THE UNDERLYING IDEA OF THE CASTE SYSTEM

The older I grow, the better I seem to think of caste and such other time-honored institutions of India. There was a time when I used to think that many of them were useless and worthless, but the older I grow, the more I seem to feel a difference in cursing any one of them, for each one of them is the embodiment of the experience of centuries.

A child of but yesterday, destined to die the day after tomorrow, comes to me and asks me to change all my plans and if I hear the advice of that baby and change all my surroundings according to his ideas I myself should be a fool, and no one else. Much of the advice that is coming to us from different countries is similar to this. Tell these wiseacres, "I will hear you when you have made a stable society yourselves. You cannot hold on to one idea for two days, you quarrel and fail; you are born like moths in the spring and die like them in five minutes. You come up like bubbles and burst like bubbles too. First form a stable society like ours. First make laws and institutions that remains undiminished in their power through scores of centuries. Then will be the time to talk on the subject with you, but till then, my friend, you are only a giddy child."

Caste is a very good thing. Caste is the plan we want to follow. What caste really is, not one in a million understands. There is no country in the world without caste. Caste is based throughout on that principle. The plan in India is to make everybody Brahmana, the Brahmana being the ideal of humanity. If you read the history of India you will find that attempts have always been made to raise the lower classes. Many are the classes that have been raised. Many more will follow till the whole will become Brahmana. That is the plan.

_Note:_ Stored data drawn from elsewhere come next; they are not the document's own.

(** * python-basic: the sandbox HTTP responder of dev-process-tracker

    A shallow embedding of [sandbox/servers/python-basic/server.py] and the
    properties its specification states about it.

    Conventions of the model.
    - A Python [str] is a [string] with one character per code point, which
      covers the code points up to 255.  Every string the program builds is
      ASCII; the request line is decoded by [http.server] from ISO-8859-1,
      one character per octet.  A value of [PORT] with a code point above
      255 is outside the model.
    - [bytes] is [list byte].
    - A Python [int] is a [Z].
    - [os.environ] is a finite map from names to values.
    - The library under the handler is [http.server] of CPython 3.11:
      [handle_one_request], [parse_request], [send_error],
      [send_response], [send_header] and [end_headers] are transcribed from
      it, with the status line kept as its code.  The class leaves
      [protocol_version] at HTTP/1.0, so a connection carries one request.
    - [int(str)] has the interpreter's default limit of 4300 digits. *)

From Stdlib Require Import ZArith NArith String Ascii List Lia Bool.
From Stdlib.Strings Require Import Byte.
From stdpp Require Import base option strings gmap.

Local Open Scope string_scope.
Local Open Scope list_scope.
Local Open Scope Z_scope.

(** ** Python built-ins used by the server *)

Module Py.

Definition bytes := list Byte.byte.

Inductive exn :=
| ValueError
| OverflowError
| OSError.

(** *** [str(int)]: the decimal numeral of an integer *)

Definition digit_char (d : N) : ascii := ascii_of_N (48 + d).

(** Most significant digit first; [fuel] bounds the number of digits. *)
Fixpoint digits_aux (fuel : nat) (n : N) (acc : string) : string :=
  let acc' := String (digit_char (n mod 10)) acc in
  match fuel with
  | O => acc'
  | S f => if (n / 10 =? 0)%N then acc' else digits_aux f (n / 10) acc'
  end.

Definition digits (n : N) : string := digits_aux (N.size_nat n) n "".

Definition str_of_int (z : Z) : string :=
  match z with
  | Z0 => "0"
  | Zpos p => digits (Npos p)
  | Zneg p => String "-" (digits (Npos p))
  end.

(** [str(len(body))] *)
Definition str_of_nat (n : nat) : string := str_of_int (Z.of_nat n).

(** *** [int(str)], base 10 *)

Definition digit_val (c : ascii) : option N :=
  let n := N_of_ascii c in
  if ((48 <=? n) && (n <=? 57))%N then Some (n - 48)%N else None.

(** White space as [int] sees it: the ASCII white space of [Py_ISSPACE]
    and, above 127, the code points Unicode classes as white space. *)
Definition is_space (c : ascii) : bool :=
  let n := N_of_ascii c in
  ((9 <=? n) && (n <=? 13) || (n =? 32) || (n =? 133) || (n =? 160))%N.

Fixpoint lstrip (s : string) : string :=
  match s with
  | String c s' => if is_space c then lstrip s' else s
  | EmptyString => s
  end.

Fixpoint all_space (s : string) : bool :=
  match s with
  | String c s' => is_space c && all_space s'
  | EmptyString => true
  end.

(** The digit scan of the integer parser: digits with single underscores
    between them.  [prev_us] records that the previous character was an
    underscore.  Returns the value and the unread rest. *)
Fixpoint scan_digits (s : string) (prev_us : bool) (acc : N)
  : option (N * string) :=
  match s with
  | String c s' =>
      if Ascii.eqb c "_" then
        if prev_us then None else scan_digits s' true acc
      else
        match digit_val c with
        | Some d => scan_digits s' false (10 * acc + d)%N
        | None => if prev_us then None else Some (acc, s)
        end
  | EmptyString => if prev_us then None else Some (acc, s)
  end.

(** The digits in the run of digits and underscores the scan reads. *)
Fixpoint digit_count (s : string) : N :=
  match s with
  | String c s' =>
      if Ascii.eqb c "_" then digit_count s'
      else
        match digit_val c with
        | Some _ => N.succ (digit_count s')
        | None => 0%N
        end
  | EmptyString => 0%N
  end.

(** [sys.int_info.default_max_str_digits] *)
Definition max_str_digits : N := 4300.

(** The magnitude: at least one digit, no leading underscore, then only
    white space, and no more digits than the limit. *)
Definition parse_magnitude (s : string) : option N :=
  match s with
  | String c _ =>
      match digit_val c with
      | Some _ =>
          match scan_digits s false 0%N with
          | Some (n, rest) =>
              if all_space rest && (digit_count s <=? max_str_digits)%N
              then Some n else None
          | None => None
          end
      | None => None
      end
  | EmptyString => None
  end.

Definition int_of_str (s : string) : exn + Z :=
  let body := lstrip s in
  let '(neg, mag) :=
    match body with
    | String "-" r => (true, r)
    | String "+" r => (false, r)
    | _ => (false, body)
    end in
  match parse_magnitude mag with
  | Some n => inr (if neg : bool then - Z.of_N n else Z.of_N n)
  | None => inl ValueError
  end.

(** A string of decimal digits, and the number it denotes after the
    digits already read ([acc]). *)
Fixpoint is_digits (s : string) : bool :=
  match s with
  | String c s' => bool_decide (is_Some (digit_val c)) && is_digits s'
  | EmptyString => true
  end.

Fixpoint dvalue (s : string) (acc : N) : N :=
  match s with
  | String c s' => dvalue s' (10 * acc + default 0%N (digit_val c))%N
  | EmptyString => acc
  end.

(** A string of code points below 128. *)
Fixpoint all_ascii (s : string) : bool :=
  match s with
  | String c s' => (N_of_ascii c <? 128)%N && all_ascii s'
  | EmptyString => true
  end.

(** *** [str.encode('utf-8')] and its inverse on the modelled code points *)

Definition encode_char (c : ascii) : bytes :=
  let n := N_of_ascii c in
  if (n <? 128)%N then [byte_of_ascii c]
  else [byte_of_ascii (ascii_of_N (192 + n / 64));
        byte_of_ascii (ascii_of_N (128 + n mod 64))].

Fixpoint encode_utf8 (s : string) : bytes :=
  match s with
  | String c s' => (encode_char c ++ encode_utf8 s')%list
  | EmptyString => []
  end.

Fixpoint decode_utf8 (b : bytes) : option string :=
  match b with
  | [] => Some ""
  | x :: b' =>
      let n := Byte.to_N x in
      if (n <? 128)%N then String (ascii_of_byte x) <$> decode_utf8 b'
      else
        match b' with
        | y :: b'' =>
            let m := Byte.to_N y in
            if ((194 <=? n) && (n <=? 195) && (128 <=? m) && (m <=? 191))%N
            then String (ascii_of_N ((n - 192) * 64 + (m - 128)))
                   <$> decode_utf8 b''
            else None
        | [] => None
        end
  end.

(** *** The [%] operator on strings

    For the conversions [%s], [%d] and [%%]; an argument is given as the
    text its conversion prints. *)

Fixpoint percent_format (fmt : string) (args : list string) : string :=
  match fmt with
  | String "%" (String "s" r) | String "%" (String "d" r) =>
      match args with
      | a :: args' => a +:+ percent_format r args'
      | [] => percent_format r []
      end
  | String "%" (String "%" r) => String "%" (percent_format r args)
  | String c r => String c (percent_format r args)
  | EmptyString => ""
  end.

(** *** String methods the library uses *)

(** [str.isspace] on one character. *)
Definition is_unicode_space (c : ascii) : bool :=
  let n := N_of_ascii c in
  ((9 <=? n) && (n <=? 13) || (28 <=? n) && (n <=? 32)
   || (n =? 133) || (n =? 160))%N.

(** [s.split()]: the words between runs of white space.  [cur] is the
    word being read. *)
Fixpoint split_go (cur : string) (s : string) : list string :=
  match s with
  | String c s' =>
      if is_unicode_space c then
        match cur with
        | EmptyString => split_go "" s'
        | _ => cur :: split_go "" s'
        end
      else split_go (cur +:+ String c "") s'
  | EmptyString =>
      match cur with
      | EmptyString => []
      | _ => [cur]
      end
  end.

Definition split (s : string) : list string := split_go "" s.

(** [s.split(sep)] for a one-character separator: empty parts are kept. *)
Fixpoint split_on_go (sep : ascii) (cur : string) (s : string) : list string :=
  match s with
  | String c s' =>
      if Ascii.eqb c sep then cur :: split_on_go sep "" s'
      else split_on_go sep (cur +:+ String c "") s'
  | EmptyString => [cur]
  end.

Definition split_on (sep : ascii) (s : string) : list string :=
  split_on_go sep "" s.

(** [s.rstrip('\r\n')] *)
Fixpoint rstrip_crlf (s : string) : string :=
  match s with
  | String c s' =>
      match rstrip_crlf s' with
      | EmptyString =>
          if Ascii.eqb c "013" || Ascii.eqb c "010" then ""
          else String c ""
      | r => String c r
      end
  | EmptyString => ""
  end.

(** [s.lstrip('/')] *)
Fixpoint lstrip_slash (s : string) : string :=
  match s with
  | String "/" s' => lstrip_slash s'
  | _ => s
  end.

(** [s.startswith(p)] *)
Definition startswith (p s : string) : bool := String.prefix p s.

(** [repr(s)]: the quote is the single one unless the string has a single
    quote and no double one; code points that are not printable are
    written in hexadecimal. *)
Definition is_printable (c : ascii) : bool :=
  let n := N_of_ascii c in
  ((32 <=? n) && (n <=? 126) || (161 <=? n) && (n <=? 172)
   || (174 <=? n))%N.

Definition hex_digit (d : N) : ascii :=
  if (d <? 10)%N then ascii_of_N (48 + d) else ascii_of_N (87 + d).

Definition repr_char (quote c : ascii) : string :=
  if Ascii.eqb c quote || Ascii.eqb c "\" then String "\" (String c "")
  else if Ascii.eqb c "009" then "\t"
  else if Ascii.eqb c "010" then "\n"
  else if Ascii.eqb c "013" then "\r"
  else if is_printable c then String c ""
  else
    let n := N_of_ascii c in
    String "\" (String "x"
      (String (hex_digit (n / 16)) (String (hex_digit (n mod 16)) ""))).

Fixpoint contains (c : ascii) (s : string) : bool :=
  match s with
  | String c' s' => Ascii.eqb c c' || contains c s'
  | EmptyString => false
  end.

Fixpoint repr_body (quote : ascii) (s : string) : string :=
  match s with
  | String c s' => repr_char quote c +:+ repr_body quote s'
  | EmptyString => ""
  end.

Definition repr (s : string) : string :=
  let quote : ascii :=
    if contains "'" s && negb (contains "034" s) then "034"%char
    else "'"%char in
  String quote (repr_body quote s +:+ String quote "").

(** [html.escape(s, quote=False)] *)
Fixpoint html_escape (s : string) : string :=
  match s with
  | String "&" s' => "&amp;" +:+ html_escape s'
  | String "<" s' => "&lt;" +:+ html_escape s'
  | String ">" s' => "&gt;" +:+ html_escape s'
  | String c s' => String c (html_escape s')
  | EmptyString => ""
  end.

End Py.

(** ** The [json] module: values, [json.dumps], and a reference decoder *)

Module Json.

(** The values [json.dumps] is applied to.  A [dict] keeps its insertion
    order, so an object is an association list. *)
#[local] Unset Elimination Schemes.
Inductive json :=
| JNull
| JBool (b : bool)
| JInt (z : Z)
| JStr (s : string)
| JArr (l : list json)
| JObj (m : list (string * json)).
#[local] Set Elimination Schemes.

Definition hex_char (d : N) : ascii :=
  if (d <? 10)%N then ascii_of_N (48 + d) else ascii_of_N (87 + d).

(** ['\\u{0:04x}'.format(n)] for a code point below 256. *)
Definition u_escape (n : N) : string :=
  String "\" (String "u" (String "0" (String "0"
    (String (hex_char (n / 16)) (String (hex_char (n mod 16)) ""))))).

(** [ESCAPE_DCT] and the fallback of [py_encode_basestring_ascii]:
    everything outside the printable ASCII range is escaped. *)
Definition escape_char (c : ascii) : string :=
  match c with
  | "\"%char => "\\"
  | "034"%char => String "\" (String "034" "")
  | "008"%char => "\b"
  | "012"%char => "\f"
  | "010"%char => "\n"
  | "013"%char => "\r"
  | "009"%char => "\t"
  | _ =>
      let n := N_of_ascii c in
      if ((32 <=? n) && (n <=? 126))%N then String c "" else u_escape n
  end.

Our ideal is the Brahmana of spiritual culture and renunciation. By the Brahmana ideal what do I mean? I mean the ideal Brahmana-ness in which worldliness is altogether absent and true wisdom is abundantly present. That is the ideal of the Hindu race. Have you not heard how it is declared he, the Brahmana, is not amenable to law, that he has no law, that he is not governed by kings, and that his body cannot be hurt? That is perfectly true. Do not understand it in the light thrown upon it by interested and ignorant fools, but understand it in the light of the true and original Vedantic conception.. If the Brahmana is he who has killed all selfishness and who lives to acquire and propagate wisdom and the power of love - if a country is altogether inhabited by such Brahmanas, by men and women who are spiritual and moral and good, is it strange to think of that country as being above and beyond all law? What police, what Military are necessary to govern them? Why should any one govern them at all? Why should they live under a government? They are good and noble, and they are the men of God; these are our ideal Brahmanas, and we read that in the SatyaYuga there was only one caste, and that was the Brahmana. We read in the Mahabharata that the whole world was in the beginning peopled with Brahmanas, and that as they began to degenerate they became divided into different castes, and that when the cycle turns round they will all go back to that Brahmanical origin.

The son of a Brahmana is not necessarily always a Brahmana; though there is every possibility of his being one, he may not become so. The Brahmana caste and the Brahmana quality are two distinct things.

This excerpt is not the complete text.